→ **INSTRUCTIONS FOR THE TASK**:
Determine how many lines in the entries below contain the word "Python". The reply is that number alone.

Stored data:
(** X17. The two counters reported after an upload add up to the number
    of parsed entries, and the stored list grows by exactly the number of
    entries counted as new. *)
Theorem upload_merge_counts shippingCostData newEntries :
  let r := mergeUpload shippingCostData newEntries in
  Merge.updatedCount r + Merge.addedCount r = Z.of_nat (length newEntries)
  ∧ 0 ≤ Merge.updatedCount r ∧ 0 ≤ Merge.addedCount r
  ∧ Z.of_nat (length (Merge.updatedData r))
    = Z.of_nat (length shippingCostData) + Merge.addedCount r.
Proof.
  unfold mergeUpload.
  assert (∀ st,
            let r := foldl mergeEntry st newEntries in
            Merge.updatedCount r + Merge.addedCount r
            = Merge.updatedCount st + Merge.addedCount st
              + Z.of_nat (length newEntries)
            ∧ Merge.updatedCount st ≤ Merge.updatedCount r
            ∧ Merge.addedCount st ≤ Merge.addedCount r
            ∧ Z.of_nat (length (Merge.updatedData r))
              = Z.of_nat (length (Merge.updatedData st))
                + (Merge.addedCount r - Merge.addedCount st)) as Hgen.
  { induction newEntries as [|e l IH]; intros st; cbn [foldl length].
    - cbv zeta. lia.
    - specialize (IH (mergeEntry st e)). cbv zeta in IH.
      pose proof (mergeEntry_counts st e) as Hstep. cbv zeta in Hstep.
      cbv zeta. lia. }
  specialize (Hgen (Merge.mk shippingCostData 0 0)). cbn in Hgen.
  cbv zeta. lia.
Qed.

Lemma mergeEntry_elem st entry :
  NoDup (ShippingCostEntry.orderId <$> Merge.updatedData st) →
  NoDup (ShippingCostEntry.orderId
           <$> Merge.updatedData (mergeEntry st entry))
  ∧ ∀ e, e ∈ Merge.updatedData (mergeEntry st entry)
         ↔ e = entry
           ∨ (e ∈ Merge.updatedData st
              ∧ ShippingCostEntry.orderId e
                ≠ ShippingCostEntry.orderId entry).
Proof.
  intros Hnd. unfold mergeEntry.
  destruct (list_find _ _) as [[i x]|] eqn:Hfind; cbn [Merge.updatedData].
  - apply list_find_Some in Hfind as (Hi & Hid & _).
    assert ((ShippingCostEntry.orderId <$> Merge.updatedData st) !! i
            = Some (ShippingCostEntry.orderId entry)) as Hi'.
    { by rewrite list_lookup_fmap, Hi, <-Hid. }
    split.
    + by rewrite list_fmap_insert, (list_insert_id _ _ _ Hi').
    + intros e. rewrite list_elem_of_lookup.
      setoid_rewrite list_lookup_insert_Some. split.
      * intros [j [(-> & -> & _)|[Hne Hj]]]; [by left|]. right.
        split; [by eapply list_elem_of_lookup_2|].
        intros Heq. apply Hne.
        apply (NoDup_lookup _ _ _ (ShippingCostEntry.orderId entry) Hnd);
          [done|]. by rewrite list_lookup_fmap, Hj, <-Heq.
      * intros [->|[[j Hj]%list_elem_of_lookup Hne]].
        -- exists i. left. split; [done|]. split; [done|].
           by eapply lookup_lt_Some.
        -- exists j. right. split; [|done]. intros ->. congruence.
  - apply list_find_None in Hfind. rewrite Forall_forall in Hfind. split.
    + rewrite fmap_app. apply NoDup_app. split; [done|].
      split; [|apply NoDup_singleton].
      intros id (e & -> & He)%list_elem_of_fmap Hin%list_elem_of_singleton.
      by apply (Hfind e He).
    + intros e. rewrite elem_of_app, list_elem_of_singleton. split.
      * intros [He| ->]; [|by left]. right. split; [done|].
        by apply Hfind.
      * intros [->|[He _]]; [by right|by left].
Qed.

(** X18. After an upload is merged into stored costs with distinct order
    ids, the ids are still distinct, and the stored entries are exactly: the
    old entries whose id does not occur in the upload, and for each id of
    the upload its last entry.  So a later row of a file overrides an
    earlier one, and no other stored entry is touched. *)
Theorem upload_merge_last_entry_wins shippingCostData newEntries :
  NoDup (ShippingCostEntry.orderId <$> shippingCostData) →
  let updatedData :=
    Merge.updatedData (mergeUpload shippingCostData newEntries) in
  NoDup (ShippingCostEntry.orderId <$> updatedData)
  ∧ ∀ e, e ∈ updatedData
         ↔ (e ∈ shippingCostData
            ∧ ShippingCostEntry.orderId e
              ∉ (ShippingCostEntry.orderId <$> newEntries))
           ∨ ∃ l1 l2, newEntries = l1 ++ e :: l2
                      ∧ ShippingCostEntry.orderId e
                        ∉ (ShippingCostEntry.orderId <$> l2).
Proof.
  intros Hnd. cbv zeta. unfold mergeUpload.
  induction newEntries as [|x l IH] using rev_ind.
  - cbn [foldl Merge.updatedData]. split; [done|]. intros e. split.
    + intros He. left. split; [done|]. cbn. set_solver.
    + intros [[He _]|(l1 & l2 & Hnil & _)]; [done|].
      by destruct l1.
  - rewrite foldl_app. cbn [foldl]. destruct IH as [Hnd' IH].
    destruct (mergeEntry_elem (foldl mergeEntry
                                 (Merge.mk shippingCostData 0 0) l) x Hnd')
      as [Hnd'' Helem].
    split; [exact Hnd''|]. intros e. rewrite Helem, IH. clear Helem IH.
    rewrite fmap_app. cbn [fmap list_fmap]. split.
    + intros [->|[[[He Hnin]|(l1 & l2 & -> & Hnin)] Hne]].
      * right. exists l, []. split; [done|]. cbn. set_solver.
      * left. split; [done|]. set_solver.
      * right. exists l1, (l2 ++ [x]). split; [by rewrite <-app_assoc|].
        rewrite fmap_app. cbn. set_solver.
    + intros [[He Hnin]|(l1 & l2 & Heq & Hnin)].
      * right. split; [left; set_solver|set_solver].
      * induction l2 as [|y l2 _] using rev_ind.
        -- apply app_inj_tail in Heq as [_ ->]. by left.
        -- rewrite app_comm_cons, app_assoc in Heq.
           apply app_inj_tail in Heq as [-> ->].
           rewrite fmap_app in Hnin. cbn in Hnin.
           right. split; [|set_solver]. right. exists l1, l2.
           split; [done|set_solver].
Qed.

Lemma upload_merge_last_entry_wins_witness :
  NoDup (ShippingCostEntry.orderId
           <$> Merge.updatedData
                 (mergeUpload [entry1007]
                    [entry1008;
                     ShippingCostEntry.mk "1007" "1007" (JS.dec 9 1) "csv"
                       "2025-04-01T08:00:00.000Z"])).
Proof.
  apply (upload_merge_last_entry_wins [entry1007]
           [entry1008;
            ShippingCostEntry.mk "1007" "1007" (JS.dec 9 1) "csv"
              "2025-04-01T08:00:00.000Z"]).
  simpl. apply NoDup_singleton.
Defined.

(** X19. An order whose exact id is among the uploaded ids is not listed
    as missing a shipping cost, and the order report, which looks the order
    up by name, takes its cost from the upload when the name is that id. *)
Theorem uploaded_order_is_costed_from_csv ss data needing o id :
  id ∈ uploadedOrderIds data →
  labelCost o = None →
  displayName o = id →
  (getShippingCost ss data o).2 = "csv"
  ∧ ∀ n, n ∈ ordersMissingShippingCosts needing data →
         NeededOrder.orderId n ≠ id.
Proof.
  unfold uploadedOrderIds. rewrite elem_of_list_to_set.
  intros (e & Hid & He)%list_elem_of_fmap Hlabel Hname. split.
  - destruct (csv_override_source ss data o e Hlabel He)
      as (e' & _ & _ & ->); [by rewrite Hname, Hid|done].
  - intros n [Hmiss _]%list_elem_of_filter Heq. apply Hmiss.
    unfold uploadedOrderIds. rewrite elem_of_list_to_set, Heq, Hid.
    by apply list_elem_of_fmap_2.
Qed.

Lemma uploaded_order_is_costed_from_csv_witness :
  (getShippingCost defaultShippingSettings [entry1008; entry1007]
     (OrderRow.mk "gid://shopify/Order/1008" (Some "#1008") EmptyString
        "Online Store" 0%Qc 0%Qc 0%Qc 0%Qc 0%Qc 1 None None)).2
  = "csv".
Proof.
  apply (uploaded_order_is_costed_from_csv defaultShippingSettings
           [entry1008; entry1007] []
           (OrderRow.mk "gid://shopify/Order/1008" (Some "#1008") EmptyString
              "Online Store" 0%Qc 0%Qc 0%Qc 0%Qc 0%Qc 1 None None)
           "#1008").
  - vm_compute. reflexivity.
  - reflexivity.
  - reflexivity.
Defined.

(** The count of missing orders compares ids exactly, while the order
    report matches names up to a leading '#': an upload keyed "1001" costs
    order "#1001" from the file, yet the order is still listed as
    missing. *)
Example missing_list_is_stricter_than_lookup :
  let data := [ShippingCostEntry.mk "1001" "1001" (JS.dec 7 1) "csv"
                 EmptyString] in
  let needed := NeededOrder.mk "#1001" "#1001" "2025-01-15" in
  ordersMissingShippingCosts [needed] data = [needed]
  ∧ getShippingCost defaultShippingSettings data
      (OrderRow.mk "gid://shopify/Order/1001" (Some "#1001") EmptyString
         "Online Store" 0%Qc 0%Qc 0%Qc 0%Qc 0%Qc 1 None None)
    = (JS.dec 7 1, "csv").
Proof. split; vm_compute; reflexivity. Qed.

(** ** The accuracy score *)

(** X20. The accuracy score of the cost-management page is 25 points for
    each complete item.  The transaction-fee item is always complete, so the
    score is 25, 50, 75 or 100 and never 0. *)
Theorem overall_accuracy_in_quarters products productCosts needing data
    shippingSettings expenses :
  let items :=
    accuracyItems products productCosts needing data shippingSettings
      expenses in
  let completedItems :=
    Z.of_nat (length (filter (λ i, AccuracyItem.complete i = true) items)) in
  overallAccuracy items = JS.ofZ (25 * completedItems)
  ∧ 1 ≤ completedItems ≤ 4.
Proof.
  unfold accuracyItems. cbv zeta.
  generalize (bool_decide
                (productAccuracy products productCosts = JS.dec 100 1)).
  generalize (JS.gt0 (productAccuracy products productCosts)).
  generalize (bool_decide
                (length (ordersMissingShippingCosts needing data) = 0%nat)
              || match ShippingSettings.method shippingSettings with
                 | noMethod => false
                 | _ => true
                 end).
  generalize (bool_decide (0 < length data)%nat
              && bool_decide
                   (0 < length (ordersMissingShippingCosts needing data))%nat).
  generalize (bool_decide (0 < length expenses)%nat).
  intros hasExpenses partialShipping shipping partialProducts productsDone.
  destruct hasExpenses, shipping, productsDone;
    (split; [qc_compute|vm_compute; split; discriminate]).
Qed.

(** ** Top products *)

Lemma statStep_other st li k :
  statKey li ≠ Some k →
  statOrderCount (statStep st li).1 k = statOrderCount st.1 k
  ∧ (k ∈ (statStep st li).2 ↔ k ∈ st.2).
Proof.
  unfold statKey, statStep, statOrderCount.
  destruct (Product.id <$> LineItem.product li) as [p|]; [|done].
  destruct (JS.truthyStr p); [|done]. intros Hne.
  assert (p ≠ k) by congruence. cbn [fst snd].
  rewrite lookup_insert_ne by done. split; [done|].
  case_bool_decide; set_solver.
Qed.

==

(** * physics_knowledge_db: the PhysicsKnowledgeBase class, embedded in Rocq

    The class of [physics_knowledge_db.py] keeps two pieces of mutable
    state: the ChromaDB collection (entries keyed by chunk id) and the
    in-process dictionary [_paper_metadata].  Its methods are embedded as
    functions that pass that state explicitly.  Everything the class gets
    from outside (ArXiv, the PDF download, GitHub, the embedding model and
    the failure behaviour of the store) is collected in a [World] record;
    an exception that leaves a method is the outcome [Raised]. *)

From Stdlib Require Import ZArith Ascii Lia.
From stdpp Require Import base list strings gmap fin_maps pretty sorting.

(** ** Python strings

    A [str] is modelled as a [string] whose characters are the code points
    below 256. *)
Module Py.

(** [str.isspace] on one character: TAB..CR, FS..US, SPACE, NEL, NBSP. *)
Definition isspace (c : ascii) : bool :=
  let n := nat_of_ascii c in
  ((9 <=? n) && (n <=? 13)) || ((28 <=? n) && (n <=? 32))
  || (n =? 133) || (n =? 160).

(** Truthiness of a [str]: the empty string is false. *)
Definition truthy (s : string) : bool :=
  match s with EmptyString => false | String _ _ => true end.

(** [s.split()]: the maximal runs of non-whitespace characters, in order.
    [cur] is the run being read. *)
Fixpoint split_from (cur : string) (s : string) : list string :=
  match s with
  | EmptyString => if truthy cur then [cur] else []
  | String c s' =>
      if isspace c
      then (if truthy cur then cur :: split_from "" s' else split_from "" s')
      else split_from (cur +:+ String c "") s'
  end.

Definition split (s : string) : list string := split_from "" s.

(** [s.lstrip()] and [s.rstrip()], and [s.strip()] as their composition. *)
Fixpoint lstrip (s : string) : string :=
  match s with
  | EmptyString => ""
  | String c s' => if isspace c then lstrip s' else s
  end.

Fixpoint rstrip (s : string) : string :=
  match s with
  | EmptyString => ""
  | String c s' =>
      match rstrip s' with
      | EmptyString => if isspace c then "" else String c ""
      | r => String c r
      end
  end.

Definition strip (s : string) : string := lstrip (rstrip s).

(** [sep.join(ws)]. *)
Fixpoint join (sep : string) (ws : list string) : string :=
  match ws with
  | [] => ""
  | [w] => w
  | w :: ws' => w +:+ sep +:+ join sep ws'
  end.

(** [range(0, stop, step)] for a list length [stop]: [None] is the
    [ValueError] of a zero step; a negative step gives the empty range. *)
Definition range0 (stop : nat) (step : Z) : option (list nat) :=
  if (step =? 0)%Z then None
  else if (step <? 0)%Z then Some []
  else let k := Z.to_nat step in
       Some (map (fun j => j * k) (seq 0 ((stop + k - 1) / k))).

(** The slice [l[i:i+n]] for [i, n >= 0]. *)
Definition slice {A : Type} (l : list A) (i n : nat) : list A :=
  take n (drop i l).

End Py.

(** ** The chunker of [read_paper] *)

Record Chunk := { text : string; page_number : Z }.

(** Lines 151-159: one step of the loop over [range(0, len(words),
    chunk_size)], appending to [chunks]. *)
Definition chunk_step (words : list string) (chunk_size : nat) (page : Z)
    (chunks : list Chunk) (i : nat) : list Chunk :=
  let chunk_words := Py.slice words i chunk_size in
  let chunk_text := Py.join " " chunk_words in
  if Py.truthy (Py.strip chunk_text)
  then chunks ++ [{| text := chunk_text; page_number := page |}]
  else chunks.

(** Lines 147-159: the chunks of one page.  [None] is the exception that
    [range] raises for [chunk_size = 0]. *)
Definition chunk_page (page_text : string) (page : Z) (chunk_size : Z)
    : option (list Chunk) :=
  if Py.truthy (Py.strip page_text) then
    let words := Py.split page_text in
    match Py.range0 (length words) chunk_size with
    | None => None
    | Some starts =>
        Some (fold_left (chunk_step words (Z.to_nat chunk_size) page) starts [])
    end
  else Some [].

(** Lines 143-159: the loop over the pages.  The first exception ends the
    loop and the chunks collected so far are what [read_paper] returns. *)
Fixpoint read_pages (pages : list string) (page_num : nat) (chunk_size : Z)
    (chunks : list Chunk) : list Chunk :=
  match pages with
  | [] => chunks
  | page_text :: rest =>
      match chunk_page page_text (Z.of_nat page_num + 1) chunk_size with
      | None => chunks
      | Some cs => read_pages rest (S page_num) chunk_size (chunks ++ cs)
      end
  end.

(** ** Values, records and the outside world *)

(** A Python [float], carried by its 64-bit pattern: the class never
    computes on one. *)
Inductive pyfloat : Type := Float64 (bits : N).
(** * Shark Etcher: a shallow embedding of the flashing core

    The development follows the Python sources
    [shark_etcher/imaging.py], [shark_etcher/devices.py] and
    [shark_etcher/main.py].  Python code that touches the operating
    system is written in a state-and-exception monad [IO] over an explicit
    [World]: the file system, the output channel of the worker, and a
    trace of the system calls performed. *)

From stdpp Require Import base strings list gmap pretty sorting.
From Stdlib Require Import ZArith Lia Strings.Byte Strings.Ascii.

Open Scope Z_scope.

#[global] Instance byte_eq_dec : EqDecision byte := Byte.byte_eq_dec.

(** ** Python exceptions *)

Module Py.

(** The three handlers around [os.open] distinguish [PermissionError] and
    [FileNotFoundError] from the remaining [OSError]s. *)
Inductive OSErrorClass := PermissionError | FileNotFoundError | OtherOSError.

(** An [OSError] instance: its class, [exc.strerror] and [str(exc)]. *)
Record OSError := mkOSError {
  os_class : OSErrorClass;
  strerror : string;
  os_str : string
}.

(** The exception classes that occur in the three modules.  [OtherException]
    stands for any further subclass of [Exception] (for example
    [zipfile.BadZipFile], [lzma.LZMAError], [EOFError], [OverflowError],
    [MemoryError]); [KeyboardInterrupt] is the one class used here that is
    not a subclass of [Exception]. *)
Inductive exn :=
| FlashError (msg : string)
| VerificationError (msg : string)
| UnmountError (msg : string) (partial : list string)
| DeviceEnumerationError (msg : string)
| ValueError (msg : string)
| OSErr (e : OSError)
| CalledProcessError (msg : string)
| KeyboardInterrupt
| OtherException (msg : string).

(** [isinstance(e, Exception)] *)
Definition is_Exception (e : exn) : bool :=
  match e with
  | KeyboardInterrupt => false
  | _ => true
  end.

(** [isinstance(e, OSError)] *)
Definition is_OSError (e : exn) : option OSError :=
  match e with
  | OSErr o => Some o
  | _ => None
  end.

→ **RESULT**:
5